WHAT IS NEEDED — All of the data that follows should be written out exactly.

Collected data:
------------

Lemma strip_front_value ds w s sc :
  (magnitude (mkVar (strip_front ds w).1 (strip_front ds w).2 s sc) == magnitude (mkVar ds w s sc))%Q ∧
  (Forall digit ds → Forall digit (strip_front ds w).1).
Proof.
  destruct (strip_front_spec ds w) as (n & H1 & H2 & _). split.
  - unfold magnitude, mantissa, lowest, NDigits. cbn [digits weight]. rewrite H2. rewrite H1 at 3 4. rewrite undigits_zeros, length_app, length_replicate.
    by replace (w - Z.of_nat (n + length (strip_front ds w).1) + 1) with (w - Z.of_nat n - Z.of_nat (length (strip_front ds w).1) + 1) by lia.
  - intros H. rewrite H1 in H. by apply Forall_app in H as [_ ?].
Qed.

Lemma qtrunc_signed σ m : σ = 1 ∨ σ = -1 → (0 <= m)%Q → Qtrunc (inject_Z σ * m) = σ * Qfloor m.
Proof.
  intros Hs Hm. unfold Qtrunc. destruct Hs as [-> | ->].
  - assert (E : (inject_Z 1 * m == m)%Q) by apply Qmult_1_l. rewrite E, (proj2 (Qle_bool_iff _ _) Hm), (Qfloor_comp _ _ E). lia.
  - assert (E : (inject_Z (-1) * m == - m)%Q) by (change (inject_Z (-1)) with (-1)%Q; ring). rewrite E, (Qfloor_comp _ _ E).
    rewrite (Qfloor_comp (- (inject_Z (-1) * m)) m) by (rewrite E; ring). destruct (Qle_bool 0 (- m)) eqn:Eb; [|lia]. apply Qle_bool_iff in Eb.
    assert (E0 : (m == 0)%Q) by (apply Qle_antisym; [|done]; apply Qopp_le_compat in Eb; rewrite Qopp_involutive in Eb; exact Eb).
    rewrite (Qfloor_comp (- m) 0), (Qfloor_comp m 0); [done|done|by rewrite E0].
Qed.

(** The quotient of the magnitudes, in units of its lowest position. *)
Lemma quotient_floor a b d :
  wf_var a → digits (StripZeros b) = [d] → 0 < d → lowest (StripZeros b) = weight (StripZeros b) →
  Qfloor (magnitude a / magnitude b * pow10 (- (4 * quotient_pos a b))) = mantissa a * kNumericBase ^ extra_groups a b / d.
Proof.
  intros Ha Hb Hd Hlo. pose proof (extra_nonneg a b) as He.
  rewrite Zdiv_Qdiv. apply Qfloor_comp. rewrite <- (strip_magnitude b). unfold magnitude, mantissa at 2. rewrite Hb. cbn [undigits foldl].
  replace (0 * kNumericBase + d) with d by lia. rewrite inject_Z_mult, base_pow10, <- pow10_int by lia. unfold quotient_pos.
  set (P := pow10 (4 * lowest (StripZeros b))). assert (HP : ¬ (P == 0)%Q) by (apply Qnot_eq_sym, Qlt_not_eq, pow10_pos).
  assert (Hdq : ¬ (inject_Z d == 0)%Q) by (intros E; apply (inject_Z_injective d 0) in E; lia).
  assert (E : (pow10 (- (4 * (lowest a - extra_groups a b - lowest (StripZeros b)))) * pow10 (4 * lowest a) == pow10 (4 * extra_groups a b) * P)%Q).
  { unfold P. rewrite <- !pow10_add.
    by replace (- (4 * (lowest a - extra_groups a b - lowest (StripZeros b))) + 4 * lowest a) with (4 * extra_groups a b + 4 * lowest (StripZeros b)) by lia. }
  transitivity (inject_Z (mantissa a) / (inject_Z d * P) * (pow10 (- (4 * (lowest a - extra_groups a b - lowest (StripZeros b)))) * pow10 (4 * lowest a)))%Q;
    [field; by split|]. rewrite E. field. by split.
Qed.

------------

OUTPUT —
Lemma strip_front_value ds w s sc :
  (magnitude (mkVar (strip_front ds w).1 (strip_front ds w).2 s sc) == magnitude (mkVar ds w s sc))%Q ∧
  (Forall digit ds → Forall digit (strip_front ds w).1).
Proof.
  destruct (strip_front_spec ds w) as (n & H1 & H2 & _). split.
  - unfold magnitude, mantissa, lowest, NDigits. cbn [digits weight]. rewrite H2. rewrite H1 at 3 4. rewrite undigits_zeros, length_app, length_replicate.
    by replace (w - Z.of_nat (n + length (strip_front ds w).1) + 1) with (w - Z.of_nat n - Z.of_nat (length (strip_front ds w).1) + 1) by lia.
  - intros H. rewrite H1 in H. by apply Forall_app in H as [_ ?].
Qed.

Lemma qtrunc_signed σ m : σ = 1 ∨ σ = -1 → (0 <= m)%Q → Qtrunc (inject_Z σ * m) = σ * Qfloor m.
Proof.
  intros Hs Hm. unfold Qtrunc. destruct Hs as [-> | ->].
  - assert (E : (inject_Z 1 * m == m)%Q) by apply Qmult_1_l. rewrite E, (proj2 (Qle_bool_iff _ _) Hm), (Qfloor_comp _ _ E). lia.
  - assert (E : (inject_Z (-1) * m == - m)%Q) by (change (inject_Z (-1)) with (-1)%Q; ring). rewrite E, (Qfloor_comp _ _ E).
    rewrite (Qfloor_comp (- (inject_Z (-1) * m)) m) by (rewrite E; ring). destruct (Qle_bool 0 (- m)) eqn:Eb; [|lia]. apply Qle_bool_iff in Eb.
    assert (E0 : (m == 0)%Q) by (apply Qle_antisym; [|done]; apply Qopp_le_compat in Eb; rewrite Qopp_involutive in Eb; exact Eb).
    rewrite (Qfloor_comp (- m) 0), (Qfloor_comp m 0); [done|done|by rewrite E0].
Qed.

(** The quotient of the magnitudes, in units of its lowest position. *)
Lemma quotient_floor a b d :
  wf_var a → digits (StripZeros b) = [d] → 0 < d → lowest (StripZeros b) = weight (StripZeros b) →
  Qfloor (magnitude a / magnitude b * pow10 (- (4 * quotient_pos a b))) = mantissa a * kNumericBase ^ extra_groups a b / d.
Proof.
  intros Ha Hb Hd Hlo. pose proof (extra_nonneg a b) as He.
  rewrite Zdiv_Qdiv. apply Qfloor_comp. rewrite <- (strip_magnitude b). unfold magnitude, mantissa at 2. rewrite Hb. cbn [undigits foldl].
  replace (0 * kNumericBase + d) with d by lia. rewrite inject_Z_mult, base_pow10, <- pow10_int by lia. unfold quotient_pos.
  set (P := pow10 (4 * lowest (StripZeros b))). assert (HP : ¬ (P == 0)%Q) by (apply Qnot_eq_sym, Qlt_not_eq, pow10_pos).
  assert (Hdq : ¬ (inject_Z d == 0)%Q) by (intros E; apply (inject_Z_injective d 0) in E; lia).
  assert (E : (pow10 (- (4 * (lowest a - extra_groups a b - lowest (StripZeros b)))) * pow10 (4 * lowest a) == pow10 (4 * extra_groups a b) * P)%Q).
  { unfold P. rewrite <- !pow10_add.
    by replace (- (4 * (lowest a - extra_groups a b - lowest (StripZeros b))) + 4 * lowest a) with (4 * extra_groups a b + 4 * lowest (StripZeros b)) by lia. }
  transitivity (inject_Z (mantissa a) / (inject_Z d * P) * (pow10 (- (4 * (lowest a - extra_groups a b - lowest (StripZeros b)))) * pow10 (4 * lowest a)))%Q;
    [field; by split|]. rewrite E. field. by split.
Qed.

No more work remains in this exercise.